PROBLEM DETAILS: Once you find a line containing the word "None" in the entries below, copy it.

********

(* ===== verification/Sfsdata.v ===== *)
(** * SFS: reading and writing through a vnode ([sfs_read], [sfs_write] of [kern/fs/sfs/sfs_vnops.c])

    [sfs_io] of [Sfsio], over the disk driver of [Lhd], run on the file of a vnode of [Sfsvnode]:
    the data arrive as [Sfsio] says, and everything else on the volume stays as it is. *)
From S2P Require Import Prelude Bitmap Copyinout Uio Sfs Sfskeep Lhd Sfsio Sfsdir Sfsvnode Sfsops.
Import Copyinout Uio Lhd Driver.

Module Sfsdata.
Section ops.
Context {B H : Type} {FM : FreeMap B} {HW : DiskHardware H} {DK : Disk (driver H)} (lh_buf iobuf zeros_at : Z) (curas : option Z).
Notation fs := (Sfsvnode.sfs_fs B (driver H)).

Definition sfs_read (v : Z) (u : uio) : K fs (Z * uio) :=
  KASSERT (match uio_rw u with UIO_READ => true | UIO_WRITE => false end) "uio->uio_rw==UIO_READ";;
  Sfsvnode.on_file v (Sfsio.sfs_io lh_buf iobuf zeros_at curas u).
Definition sfs_write (v : Z) (u : uio) : K fs (Z * uio) :=
  KASSERT (is_write u) "uio->uio_rw==UIO_WRITE";;
  Sfsvnode.on_file v (Sfsio.sfs_io lh_buf iobuf zeros_at curas u).
End ops.
End Sfsdata.
Import Sfsdata.

Section touch.
Context {B H : Type} {FM : FreeMap B} {HW : DiskHardware H} {DK : Disk (driver H)} (lh_buf iobuf zeros_at : Z) (curas : option Z).
Notation volume := (Sfs.sfs B (driver H)).

Lemma put_memory_touch s0 (f : volume -> machine) : keeps (touch s0) (modify (fun s : volume => Sfsio.put_memory (f s) s)).
Proof. apply keeps_modify. intros s Hs. apply (touch_next s0 s); [done|]. split_and!; [done|done|by right|by apply map_touch_same]. Qed.
Lemma memory_touch s0 {A} (m : K machine A) : keeps (touch s0) (zoom Sfsio.memory_lens m : K volume A).
Proof. apply keeps_zoom. intros s t Hs. apply (touch_next s0 s); [done|]. split_and!; [done|done|by right|by apply map_touch_same]. Qed.
#[local] Hint Resolve put_memory_touch memory_touch : keeps.
Lemma partialio_touch s0 u skip len : keeps (touch s0) (Sfsio.sfs_partialio iobuf curas u skip len : K volume _).
Proof. unfold Sfsio.sfs_partialio. keeps_tac. Qed.
Lemma blockio_touch s0 u : keeps (touch s0) (Sfsio.sfs_blockio lh_buf zeros_at curas u : K volume _).
Proof. unfold Sfsio.sfs_blockio. keeps_tac. Qed.
#[local] Hint Resolve partialio_touch blockio_touch : keeps.
Lemma block_loop_touch s0 n : forall u, keeps (touch s0) (Sfsio.block_loop lh_buf zeros_at curas n u : K volume _).
Proof. induction n as [|n IH]; intros u; cbn [Sfsio.block_loop]; keeps_tac. Qed.
#[local] Hint Resolve block_loop_touch : keeps.
Lemma io_touch s0 u : keeps (touch s0) (Sfsio.sfs_io lh_buf iobuf zeros_at curas u : K volume _).
Proof. unfold Sfsio.sfs_io, Sfsio.io_body, Sfsio.io_out. keeps_tac. Qed.
End touch.

Import Sfsvnode.Sfsvnode.

Section theory.
Context {B H : Type} {FM : FreeMap B} {HW : DiskHardware H} {RW : ReliableWrites H} (lh_buf iobuf zeros_at : Z) (curas : option Z).
Context (buffers_apart : forall a, in_region iobuf 512 a -> ~ in_region lh_buf 512 a) (iobuf_range : 0 <= iobuf <= 2 ^ 32 - 512).
Context (zeros_apart : forall a, in_region zeros_at 16 a -> ~ buffer lh_buf iobuf a).
Context (small_disk : hw_nsect (H:=H) <= 2 ^ 23).
#[local] Existing Instance the_disk.
#[local] Instance fs_disk : Disk (driver H) := the_disk lh_buf iobuf curas buffers_apart iobuf_range.
Notation fs := (Sfsvnode.sfs_fs B (driver H)).
Notation ok := (uio_ok lh_buf iobuf zeros_at curas).
Notation at_zeros := (Sfsio.at_zeros zeros_at).
Notation io_result := (Sfsio.io_result lh_buf iobuf curas buffers_apart iobuf_range).

Lemma io_step (t : Sfs.sfs B (driver H)) u : wf t -> ok u -> at_zeros t -> 0 <= Sfs.sfi_size (Sfs.sv_i t) < 2 ^ 32 ->
  (uio_rw u = UIO_WRITE -> uio_offset u + uio_resid u < 2 ^ 41) ->
  wp (Sfsio.sfs_io lh_buf iobuf zeros_at curas u) (fun r t' => io_result (amount u t) u t r t' /\ step_ok t t') t.
Proof.
  intros Hw Hu Hz Hs Hsm. eapply wp_mono; [|apply (keeps_wp touch); [reflexivity|intros s0; apply io_touch|]].
  2:{ apply (sfs_io_spec lh_buf iobuf zeros_at curas buffers_apart iobuf_range zeros_apart small_disk t u Hw Hu Hz Hs Hsm). }
  cbv beta. intros r t' [Hr Ht]. split; [done|]. destruct Hr as (Hw' & Hfr & k & j & Hk & Hj & _ & _ & Hrange & _ & Hsize & _). split; [done|]. split; [|done].
  rewrite Hsize. unfold size_after. unfold max_size in Hrange. destruct (uio_rw u); [done|]. destruct (Z.eqb_spec j 0); lia.
Qed.

(** The mark of the inode is no part of the file. *)
Definition unmarked (t : Sfs.sfs B (driver H)) : Sfs.sfs B (driver H) := Sfs.Volume (Sfs.freemap t) (Sfs.freemapdirty t) (Sfs.sb_nblocks t) (Sfs.device t) (Sfs.sv_i t) false.
Lemma io_result_unmarked n u t r t' : io_result n u t r t' -> io_result n u (unmarked t) r (unmarked t').
Proof. intros (Hw & Hfr & Hrest). split; [|split; [exact Hfr|exact Hrest]]. destruct Hw as [[] ? ?]. split; [by split|done|done]. Qed.
Lemma file_put_file (s : fs) v x t' : vnodes s !! v = Some x -> touch (vol (sv_inode x) (sv_modified x) s) t' -> table_ok s -> 
  inode (file_put v t' s) (sv_ino x) = Sfs.sv_i t' -> file (file_put v t' s) (sv_ino x) = unmarked t'.
Proof.
  intros Hx (_ & Hn & _) Htab Hi. unfold file, vol, unmarked. rewrite Hi. rewrite (file_put_eq v x) by done. cbn in *. by rewrite Hn.
Qed.

(** C8. [sfs_read] and [sfs_write] of an open file, over the driver of the disk and on a volume in
    use: the transfer is that of [sfs_io] on this file ([io_result]), while the volume stays
    consistent, all other files keep their data and their blocks, and the directory and the references
    stay as they are; also when a read of the disk fails, an address is bad or space runs out.
    The conditions are those of [sfs_io]: the disk's writes succeed ([ReliableWrites]), it has at
    most 2^23 sectors, a write ends before the position 2^41, and the addresses of the [uio] are distinct
    and apart from the kernel's static buffers. *)
Theorem sfs_data_correct (s : fs) v x u : fs_ok s -> vnodes s !! v = Some x -> sv_ino x <> SFS_ROOTDIR_INO -> ok u -> at_zeros (file s (sv_ino x)) ->
  (uio_rw u = UIO_WRITE -> uio_offset u + uio_resid u < 2 ^ 41) ->
  wp (match uio_rw u with UIO_READ => sfs_read lh_buf iobuf zeros_at curas v u | UIO_WRITE => sfs_write lh_buf iobuf zeros_at curas v u end)
    (fun r s' => finished (fun i => i = sv_ino x) s (dirmap s) (gained None) s' /\
      io_result (amount u (file s (sv_ino x))) u (file s (sv_ino x)) r (file s' (sv_ino x))) s.
Proof.
  intros Hok Hx Hne Hu Hz Hsm. pose proof (inode_core s v x (bk_table _ s (ok_blocks s Hok)) Hx) as Hi.
  assert (Hf : file s (sv_ino x) = unmarked (vol (sv_inode x) (sv_modified x) s)) by (unfold file, unmarked; by rewrite Hi). rewrite Hf in *.
  assert (Hsize : 0 <= Sfs.sfi_size (sv_inode x) < 2 ^ 32).
  { rewrite <-Hi. apply (bk_file _ s (ok_blocks s Hok)). right. left. eauto. }
  assert (Hio : wp (on_file v (Sfsio.sfs_io lh_buf iobuf zeros_at curas u)) (fun r s' => finished (fun i => i = sv_ino x) s (dirmap s) (gained None) s' /\
      io_result (amount u (unmarked (vol (sv_inode x) (sv_modified x) s))) u (unmarked (vol (sv_inode x) (sv_modified x) s)) r (file s' (sv_ino x))) s).
  { eapply wp_file; [done|]. eapply wp_mono; [|apply io_step; [by apply (view_wf (alive s) s v x (ok_blocks s Hok))|done|exact Hz|done|done]].
    cbv beta. intros r t' [Hr Hst]. destruct (file_op s v x t' Hok Hx Hne Hst) as (H1 & _ & H2). split; [exact H1|].
    rewrite (file_put_file s v x t' Hx (proj1 (proj2 (proj2 Hst))) (bk_table _ s (ok_blocks s Hok)) H2). by apply io_result_unmarked. }
  unfold sfs_read, sfs_write, is_write. destruct (uio_rw u); rewrite wp_bind, wp_KASSERT; (split; [done|exact Hio]).
Qed.
End theory.

(** ** A new file on a disk that fails some of its reads *)

Module Sfsdata_sample.
Import Sfsio_sample Sfsops_sample.
#[local] Existing Instances hardware Sfsio_sample.reliable.
#[local] Hint Extern 0 (Disk (driver Lhd_sample.disk)) => exact (the_disk card iobuf (Some 1) apart iobuf_fits) : typeclass_instances.
Definition formatted : driver Lhd_sample.disk := Driver mem 1 0 0 0 0 ([true; true], {[1 := root_bytes]}).
Definition in_use_fs : sfs_fs Bitmap.bitmap (driver Lhd_sample.disk) := with_file formatted 15 [].
Lemma in_use_fs_ok : fs_ok in_use_fs.
Proof. apply with_file_ok; [by split|done|by vm_compute|by right|done]. Qed.
Lemma in_use_zeros : at_zeros zeros (file in_use_fs 3).
Proof.
  intros a [Ha Hb]. change (bytes Sfsio_sample.mem a = 0). unfold Sfsio_sample.mem. cbn. by rewrite (proj2 (Z.leb_le _ _) Ha), (proj2 (Z.ltb_lt _ _) Hb).
Qed.
(** 600 bytes of the kernel's to the position 510 of the file. *)
Example write_600 : match sfs_write card iobuf zeros (Some 1) 0 kernel_uio in_use_fs with
  | Ret r s => r.1 = 0 /\ Sfs.sfi_size (inode s 3) = 1110 /\ Sfs.region 508 6 (file_bytes (file s 3)) = [0; 0; 100; 101; 102; 103]
  | _ => False end.
Proof. vm_compute. done. Qed.
Lemma sfs_data_correct_witness : wp (sfs_write card iobuf zeros (Some 1) 0 kernel_uio) (fun r s' => fs_ok s' /\ dirmap s' = dirmap in_use_fs) in_use_fs.
Proof.
  assert (Hx : vnodes in_use_fs !! 0 = Some (open_file formatted)) by apply lookup_insert_eq.
  eapply wp_mono; [|apply (sfs_data_correct card iobuf zeros (Some 1) apart iobuf_fits zeros_apart small_disk in_use_fs 0 (open_file formatted) kernel_uio in_use_fs_ok Hx); [done|exact kernel_uio_ok|exact in_use_zeros|exact uio_small]].
  cbv beta. intros r s' [[Hok Hm _ _ _] _]. exact (conj Hok Hm).
Defined.
End Sfsdata_sample.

********

RESPONSE TO THE TASK:
    (fun r s' => finished (fun i => i = sv_ino x) s (dirmap s) (gained None) s' /\
  assert (Hio : wp (on_file v (Sfsio.sfs_io lh_buf iobuf zeros_at curas u)) (fun r s' => finished (fun i => i = sv_ino x) s (dirmap s) (gained None) s' /\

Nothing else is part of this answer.